Recorded data:
___

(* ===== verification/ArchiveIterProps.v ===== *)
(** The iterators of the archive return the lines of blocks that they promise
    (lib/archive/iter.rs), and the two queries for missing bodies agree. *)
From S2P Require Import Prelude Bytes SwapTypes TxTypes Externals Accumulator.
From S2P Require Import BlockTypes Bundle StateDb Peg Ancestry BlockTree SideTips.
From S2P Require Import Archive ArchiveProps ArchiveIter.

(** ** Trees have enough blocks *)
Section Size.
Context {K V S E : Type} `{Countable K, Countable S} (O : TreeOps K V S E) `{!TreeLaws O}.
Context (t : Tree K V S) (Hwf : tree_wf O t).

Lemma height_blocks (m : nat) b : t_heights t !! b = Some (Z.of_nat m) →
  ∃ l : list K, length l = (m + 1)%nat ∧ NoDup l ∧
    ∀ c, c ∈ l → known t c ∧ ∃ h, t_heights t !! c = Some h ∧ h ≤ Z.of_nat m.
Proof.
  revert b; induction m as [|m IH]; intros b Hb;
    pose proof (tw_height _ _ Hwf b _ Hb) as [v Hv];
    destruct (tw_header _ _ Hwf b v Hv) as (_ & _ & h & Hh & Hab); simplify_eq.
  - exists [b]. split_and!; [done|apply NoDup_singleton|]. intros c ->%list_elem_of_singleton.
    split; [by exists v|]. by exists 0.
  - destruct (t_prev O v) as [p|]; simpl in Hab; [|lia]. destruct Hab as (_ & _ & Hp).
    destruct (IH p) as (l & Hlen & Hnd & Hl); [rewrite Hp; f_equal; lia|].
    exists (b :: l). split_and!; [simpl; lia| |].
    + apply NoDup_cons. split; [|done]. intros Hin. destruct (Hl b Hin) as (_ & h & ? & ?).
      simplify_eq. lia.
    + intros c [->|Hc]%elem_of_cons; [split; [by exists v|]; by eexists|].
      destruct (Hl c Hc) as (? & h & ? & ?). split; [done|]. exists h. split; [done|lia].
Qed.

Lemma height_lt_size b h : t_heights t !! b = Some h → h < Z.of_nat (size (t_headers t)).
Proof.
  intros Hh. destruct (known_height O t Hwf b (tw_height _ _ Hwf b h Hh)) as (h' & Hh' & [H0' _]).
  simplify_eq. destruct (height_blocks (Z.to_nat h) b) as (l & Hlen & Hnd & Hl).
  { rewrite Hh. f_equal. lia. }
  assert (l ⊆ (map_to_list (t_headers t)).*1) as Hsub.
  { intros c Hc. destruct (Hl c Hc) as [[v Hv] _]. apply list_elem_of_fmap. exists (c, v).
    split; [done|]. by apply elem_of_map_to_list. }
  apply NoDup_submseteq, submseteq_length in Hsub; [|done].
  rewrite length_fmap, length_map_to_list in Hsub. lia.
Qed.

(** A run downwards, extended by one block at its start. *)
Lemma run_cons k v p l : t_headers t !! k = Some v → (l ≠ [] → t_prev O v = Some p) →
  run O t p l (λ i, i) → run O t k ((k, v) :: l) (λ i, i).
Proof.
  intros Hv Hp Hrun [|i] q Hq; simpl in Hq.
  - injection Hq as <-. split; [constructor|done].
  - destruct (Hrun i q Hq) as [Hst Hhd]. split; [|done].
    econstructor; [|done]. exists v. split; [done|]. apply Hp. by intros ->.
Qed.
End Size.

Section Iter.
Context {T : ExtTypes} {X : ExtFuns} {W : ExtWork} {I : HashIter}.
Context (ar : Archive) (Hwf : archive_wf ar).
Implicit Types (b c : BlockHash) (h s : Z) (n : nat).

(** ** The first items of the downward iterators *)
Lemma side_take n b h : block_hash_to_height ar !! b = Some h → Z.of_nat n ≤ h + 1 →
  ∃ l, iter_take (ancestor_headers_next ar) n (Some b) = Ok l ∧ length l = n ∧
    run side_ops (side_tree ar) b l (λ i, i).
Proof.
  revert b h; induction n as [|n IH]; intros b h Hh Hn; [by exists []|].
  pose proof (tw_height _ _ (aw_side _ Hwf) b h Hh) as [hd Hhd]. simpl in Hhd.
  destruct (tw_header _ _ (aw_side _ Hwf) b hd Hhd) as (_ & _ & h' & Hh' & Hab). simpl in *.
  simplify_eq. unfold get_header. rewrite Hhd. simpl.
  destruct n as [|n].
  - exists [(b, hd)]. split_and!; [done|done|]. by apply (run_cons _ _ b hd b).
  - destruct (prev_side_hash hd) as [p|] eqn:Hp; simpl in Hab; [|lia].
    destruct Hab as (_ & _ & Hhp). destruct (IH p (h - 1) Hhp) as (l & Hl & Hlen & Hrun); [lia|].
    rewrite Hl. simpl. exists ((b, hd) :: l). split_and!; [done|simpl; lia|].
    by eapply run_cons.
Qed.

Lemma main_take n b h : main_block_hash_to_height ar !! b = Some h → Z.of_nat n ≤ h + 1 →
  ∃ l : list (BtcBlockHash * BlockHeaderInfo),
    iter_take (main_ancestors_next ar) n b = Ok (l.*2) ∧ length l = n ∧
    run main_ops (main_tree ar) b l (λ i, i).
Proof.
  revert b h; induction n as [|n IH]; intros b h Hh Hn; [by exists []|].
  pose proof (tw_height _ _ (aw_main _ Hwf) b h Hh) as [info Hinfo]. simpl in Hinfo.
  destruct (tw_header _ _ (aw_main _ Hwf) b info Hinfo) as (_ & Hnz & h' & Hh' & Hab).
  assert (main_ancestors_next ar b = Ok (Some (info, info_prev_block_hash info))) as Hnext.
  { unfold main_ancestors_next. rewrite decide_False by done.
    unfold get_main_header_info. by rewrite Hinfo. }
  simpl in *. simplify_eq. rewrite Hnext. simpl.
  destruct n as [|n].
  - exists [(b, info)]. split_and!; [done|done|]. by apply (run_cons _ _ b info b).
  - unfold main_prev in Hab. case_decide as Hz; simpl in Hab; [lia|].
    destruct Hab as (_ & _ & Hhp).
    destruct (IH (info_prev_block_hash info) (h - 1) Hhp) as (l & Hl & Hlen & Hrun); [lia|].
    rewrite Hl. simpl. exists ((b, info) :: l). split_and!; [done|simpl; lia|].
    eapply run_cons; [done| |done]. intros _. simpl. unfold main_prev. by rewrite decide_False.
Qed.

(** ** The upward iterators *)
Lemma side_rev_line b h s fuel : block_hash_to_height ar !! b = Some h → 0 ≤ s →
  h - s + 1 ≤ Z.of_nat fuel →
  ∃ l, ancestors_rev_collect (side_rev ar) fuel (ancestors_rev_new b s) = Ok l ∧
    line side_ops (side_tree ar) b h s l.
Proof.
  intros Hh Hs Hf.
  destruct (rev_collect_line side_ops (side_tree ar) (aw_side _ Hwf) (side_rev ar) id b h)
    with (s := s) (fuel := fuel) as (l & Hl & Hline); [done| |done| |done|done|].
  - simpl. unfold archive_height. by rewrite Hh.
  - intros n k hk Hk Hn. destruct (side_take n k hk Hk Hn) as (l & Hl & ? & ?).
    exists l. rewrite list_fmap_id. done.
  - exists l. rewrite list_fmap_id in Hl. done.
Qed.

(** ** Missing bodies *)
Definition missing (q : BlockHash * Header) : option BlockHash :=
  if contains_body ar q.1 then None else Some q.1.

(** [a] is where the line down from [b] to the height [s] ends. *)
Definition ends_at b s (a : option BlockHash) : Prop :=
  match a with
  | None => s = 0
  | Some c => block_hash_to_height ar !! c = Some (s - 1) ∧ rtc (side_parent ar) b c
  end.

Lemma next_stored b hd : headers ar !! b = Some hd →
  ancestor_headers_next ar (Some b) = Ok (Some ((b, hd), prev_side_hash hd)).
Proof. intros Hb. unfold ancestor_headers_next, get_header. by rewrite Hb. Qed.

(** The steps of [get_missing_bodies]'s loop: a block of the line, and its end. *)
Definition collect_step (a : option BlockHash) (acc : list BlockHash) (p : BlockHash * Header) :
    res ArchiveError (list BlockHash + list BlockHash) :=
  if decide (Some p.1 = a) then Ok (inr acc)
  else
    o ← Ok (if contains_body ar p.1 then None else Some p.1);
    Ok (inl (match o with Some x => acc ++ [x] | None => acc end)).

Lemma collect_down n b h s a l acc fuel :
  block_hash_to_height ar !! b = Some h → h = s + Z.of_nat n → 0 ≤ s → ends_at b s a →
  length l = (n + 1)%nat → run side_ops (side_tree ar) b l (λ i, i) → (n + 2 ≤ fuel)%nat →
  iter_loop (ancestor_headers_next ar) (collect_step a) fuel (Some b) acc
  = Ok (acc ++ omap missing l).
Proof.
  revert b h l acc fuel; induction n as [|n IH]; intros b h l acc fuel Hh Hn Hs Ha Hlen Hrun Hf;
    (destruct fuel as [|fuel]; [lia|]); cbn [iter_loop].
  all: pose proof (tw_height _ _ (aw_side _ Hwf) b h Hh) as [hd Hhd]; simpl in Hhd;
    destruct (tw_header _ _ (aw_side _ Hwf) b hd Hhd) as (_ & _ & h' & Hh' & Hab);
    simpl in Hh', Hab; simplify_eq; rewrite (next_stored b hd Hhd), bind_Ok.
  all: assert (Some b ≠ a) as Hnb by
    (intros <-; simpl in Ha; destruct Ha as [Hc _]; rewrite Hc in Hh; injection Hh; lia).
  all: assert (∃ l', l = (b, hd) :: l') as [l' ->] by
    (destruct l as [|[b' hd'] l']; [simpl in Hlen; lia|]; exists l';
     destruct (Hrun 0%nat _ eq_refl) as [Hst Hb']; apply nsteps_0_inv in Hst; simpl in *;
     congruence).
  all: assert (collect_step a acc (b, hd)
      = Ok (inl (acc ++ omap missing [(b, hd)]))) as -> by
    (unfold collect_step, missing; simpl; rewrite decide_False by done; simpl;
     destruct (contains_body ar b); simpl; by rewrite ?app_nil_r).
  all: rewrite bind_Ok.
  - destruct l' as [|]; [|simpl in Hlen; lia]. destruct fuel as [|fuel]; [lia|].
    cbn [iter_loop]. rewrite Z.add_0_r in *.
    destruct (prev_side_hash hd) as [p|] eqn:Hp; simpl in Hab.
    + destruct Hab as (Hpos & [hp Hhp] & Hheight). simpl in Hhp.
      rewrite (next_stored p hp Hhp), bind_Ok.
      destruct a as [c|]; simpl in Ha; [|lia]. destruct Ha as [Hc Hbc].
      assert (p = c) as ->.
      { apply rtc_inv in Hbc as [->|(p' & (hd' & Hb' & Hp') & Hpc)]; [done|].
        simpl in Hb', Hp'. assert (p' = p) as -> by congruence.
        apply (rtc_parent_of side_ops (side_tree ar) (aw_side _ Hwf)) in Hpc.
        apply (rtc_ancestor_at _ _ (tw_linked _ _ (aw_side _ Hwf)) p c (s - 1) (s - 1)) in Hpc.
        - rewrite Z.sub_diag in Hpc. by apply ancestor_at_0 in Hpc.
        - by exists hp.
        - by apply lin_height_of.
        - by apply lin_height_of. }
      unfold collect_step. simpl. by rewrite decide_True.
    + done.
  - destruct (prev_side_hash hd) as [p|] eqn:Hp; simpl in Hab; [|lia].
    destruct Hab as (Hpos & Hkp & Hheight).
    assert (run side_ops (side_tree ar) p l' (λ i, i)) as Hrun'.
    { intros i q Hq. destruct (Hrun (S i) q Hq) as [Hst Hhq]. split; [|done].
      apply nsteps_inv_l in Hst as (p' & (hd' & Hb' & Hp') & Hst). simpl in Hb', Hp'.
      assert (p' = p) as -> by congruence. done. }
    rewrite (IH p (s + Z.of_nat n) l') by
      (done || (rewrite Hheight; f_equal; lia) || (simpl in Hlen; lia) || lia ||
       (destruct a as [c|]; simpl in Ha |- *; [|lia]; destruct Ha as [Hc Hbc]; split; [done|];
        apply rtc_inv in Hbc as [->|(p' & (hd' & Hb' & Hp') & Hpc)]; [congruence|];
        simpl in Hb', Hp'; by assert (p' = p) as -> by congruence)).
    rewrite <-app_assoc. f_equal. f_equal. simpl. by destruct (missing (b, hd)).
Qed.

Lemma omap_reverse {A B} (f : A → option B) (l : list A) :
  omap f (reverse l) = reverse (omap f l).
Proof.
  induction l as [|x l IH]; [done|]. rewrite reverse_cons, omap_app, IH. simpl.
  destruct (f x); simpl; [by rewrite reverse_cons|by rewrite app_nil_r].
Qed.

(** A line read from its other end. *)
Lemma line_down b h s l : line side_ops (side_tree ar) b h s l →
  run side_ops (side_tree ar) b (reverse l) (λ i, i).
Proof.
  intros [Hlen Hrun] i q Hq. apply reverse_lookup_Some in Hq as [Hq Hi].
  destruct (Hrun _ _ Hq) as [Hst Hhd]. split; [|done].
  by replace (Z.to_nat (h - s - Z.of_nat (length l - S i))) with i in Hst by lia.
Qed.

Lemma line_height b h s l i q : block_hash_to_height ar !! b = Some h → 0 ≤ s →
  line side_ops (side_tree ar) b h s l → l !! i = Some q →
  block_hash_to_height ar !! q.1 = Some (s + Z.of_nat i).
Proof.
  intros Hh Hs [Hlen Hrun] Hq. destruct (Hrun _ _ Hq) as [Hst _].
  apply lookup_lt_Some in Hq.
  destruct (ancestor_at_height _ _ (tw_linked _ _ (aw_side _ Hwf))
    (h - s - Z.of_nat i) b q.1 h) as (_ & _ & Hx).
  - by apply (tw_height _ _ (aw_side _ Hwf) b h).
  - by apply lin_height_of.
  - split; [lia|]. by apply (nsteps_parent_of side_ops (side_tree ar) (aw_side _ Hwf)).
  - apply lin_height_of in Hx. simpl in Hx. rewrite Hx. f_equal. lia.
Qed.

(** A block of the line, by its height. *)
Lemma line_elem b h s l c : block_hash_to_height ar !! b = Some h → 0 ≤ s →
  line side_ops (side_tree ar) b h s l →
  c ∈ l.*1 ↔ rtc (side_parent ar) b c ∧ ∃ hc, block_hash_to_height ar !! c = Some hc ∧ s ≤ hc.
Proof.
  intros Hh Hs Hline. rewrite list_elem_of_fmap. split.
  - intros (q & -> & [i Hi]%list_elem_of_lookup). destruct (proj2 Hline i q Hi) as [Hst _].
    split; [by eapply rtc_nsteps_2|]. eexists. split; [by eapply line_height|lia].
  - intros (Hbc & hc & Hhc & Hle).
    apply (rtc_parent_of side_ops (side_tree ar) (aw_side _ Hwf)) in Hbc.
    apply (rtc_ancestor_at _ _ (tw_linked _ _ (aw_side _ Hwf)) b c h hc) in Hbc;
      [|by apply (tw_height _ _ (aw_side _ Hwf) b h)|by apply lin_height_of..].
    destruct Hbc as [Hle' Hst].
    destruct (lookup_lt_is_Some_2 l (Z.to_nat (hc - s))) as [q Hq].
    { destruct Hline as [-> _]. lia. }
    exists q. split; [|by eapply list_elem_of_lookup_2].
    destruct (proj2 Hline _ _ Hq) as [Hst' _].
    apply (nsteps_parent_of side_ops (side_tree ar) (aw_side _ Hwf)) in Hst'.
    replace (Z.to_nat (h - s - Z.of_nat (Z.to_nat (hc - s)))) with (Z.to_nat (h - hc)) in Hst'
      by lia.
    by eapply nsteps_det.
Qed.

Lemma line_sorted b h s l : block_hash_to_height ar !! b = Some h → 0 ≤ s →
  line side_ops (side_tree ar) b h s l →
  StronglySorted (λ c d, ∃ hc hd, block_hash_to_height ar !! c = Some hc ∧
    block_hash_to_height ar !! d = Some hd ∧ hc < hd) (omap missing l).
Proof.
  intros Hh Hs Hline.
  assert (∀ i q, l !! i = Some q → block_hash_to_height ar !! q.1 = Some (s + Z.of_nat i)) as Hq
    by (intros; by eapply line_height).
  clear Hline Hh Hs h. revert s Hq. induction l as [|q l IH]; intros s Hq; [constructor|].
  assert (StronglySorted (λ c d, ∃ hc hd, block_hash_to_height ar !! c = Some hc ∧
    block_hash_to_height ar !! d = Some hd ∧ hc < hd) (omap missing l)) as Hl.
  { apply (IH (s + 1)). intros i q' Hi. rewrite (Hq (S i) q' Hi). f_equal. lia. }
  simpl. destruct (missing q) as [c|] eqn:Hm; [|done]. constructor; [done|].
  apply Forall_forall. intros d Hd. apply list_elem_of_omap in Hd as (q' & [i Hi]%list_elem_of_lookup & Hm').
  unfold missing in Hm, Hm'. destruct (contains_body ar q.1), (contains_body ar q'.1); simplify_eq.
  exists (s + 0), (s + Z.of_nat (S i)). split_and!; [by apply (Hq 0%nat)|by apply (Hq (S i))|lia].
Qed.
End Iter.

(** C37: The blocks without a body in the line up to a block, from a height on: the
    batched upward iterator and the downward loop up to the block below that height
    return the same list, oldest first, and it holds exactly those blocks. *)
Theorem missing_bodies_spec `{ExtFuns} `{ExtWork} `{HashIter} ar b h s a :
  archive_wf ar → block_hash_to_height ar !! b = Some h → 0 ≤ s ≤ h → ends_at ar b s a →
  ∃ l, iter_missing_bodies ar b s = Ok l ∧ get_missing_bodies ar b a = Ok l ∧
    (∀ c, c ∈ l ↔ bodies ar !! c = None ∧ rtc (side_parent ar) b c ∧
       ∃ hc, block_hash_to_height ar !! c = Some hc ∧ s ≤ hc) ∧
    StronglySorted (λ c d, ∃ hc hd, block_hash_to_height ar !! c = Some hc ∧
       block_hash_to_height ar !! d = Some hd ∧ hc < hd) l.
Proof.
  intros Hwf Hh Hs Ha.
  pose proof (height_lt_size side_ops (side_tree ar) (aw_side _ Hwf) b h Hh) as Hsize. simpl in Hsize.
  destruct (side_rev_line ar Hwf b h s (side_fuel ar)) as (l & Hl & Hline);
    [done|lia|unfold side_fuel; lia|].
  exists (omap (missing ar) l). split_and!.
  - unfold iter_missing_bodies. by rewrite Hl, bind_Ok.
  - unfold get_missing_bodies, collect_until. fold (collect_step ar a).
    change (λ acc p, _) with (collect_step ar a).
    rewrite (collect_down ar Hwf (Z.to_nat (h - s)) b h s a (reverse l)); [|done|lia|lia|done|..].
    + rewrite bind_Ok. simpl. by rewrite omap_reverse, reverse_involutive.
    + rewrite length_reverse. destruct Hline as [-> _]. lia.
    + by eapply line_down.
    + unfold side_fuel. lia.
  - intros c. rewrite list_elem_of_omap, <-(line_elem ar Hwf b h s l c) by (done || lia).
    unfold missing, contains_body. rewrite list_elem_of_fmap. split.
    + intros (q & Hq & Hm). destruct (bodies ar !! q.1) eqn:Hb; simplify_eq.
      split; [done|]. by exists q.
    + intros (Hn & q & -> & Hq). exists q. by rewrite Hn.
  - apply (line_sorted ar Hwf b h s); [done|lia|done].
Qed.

___

» Problem requirements:
What must be transcribed is the run of lines from the one containing "q.1) eqn:Hb; simplify_eq." to the last line of the data above, inclusive, and only that.

» Written solution:
    + intros (q & Hq & Hm). destruct (bodies ar !! q.1) eqn:Hb; simplify_eq.
      split; [done|]. by exists q.
    + intros (Hn & q & -> & Hq). exists q. by rewrite Hn.
  - apply (line_sorted ar Hwf b h s); [done|lia|done].
Qed.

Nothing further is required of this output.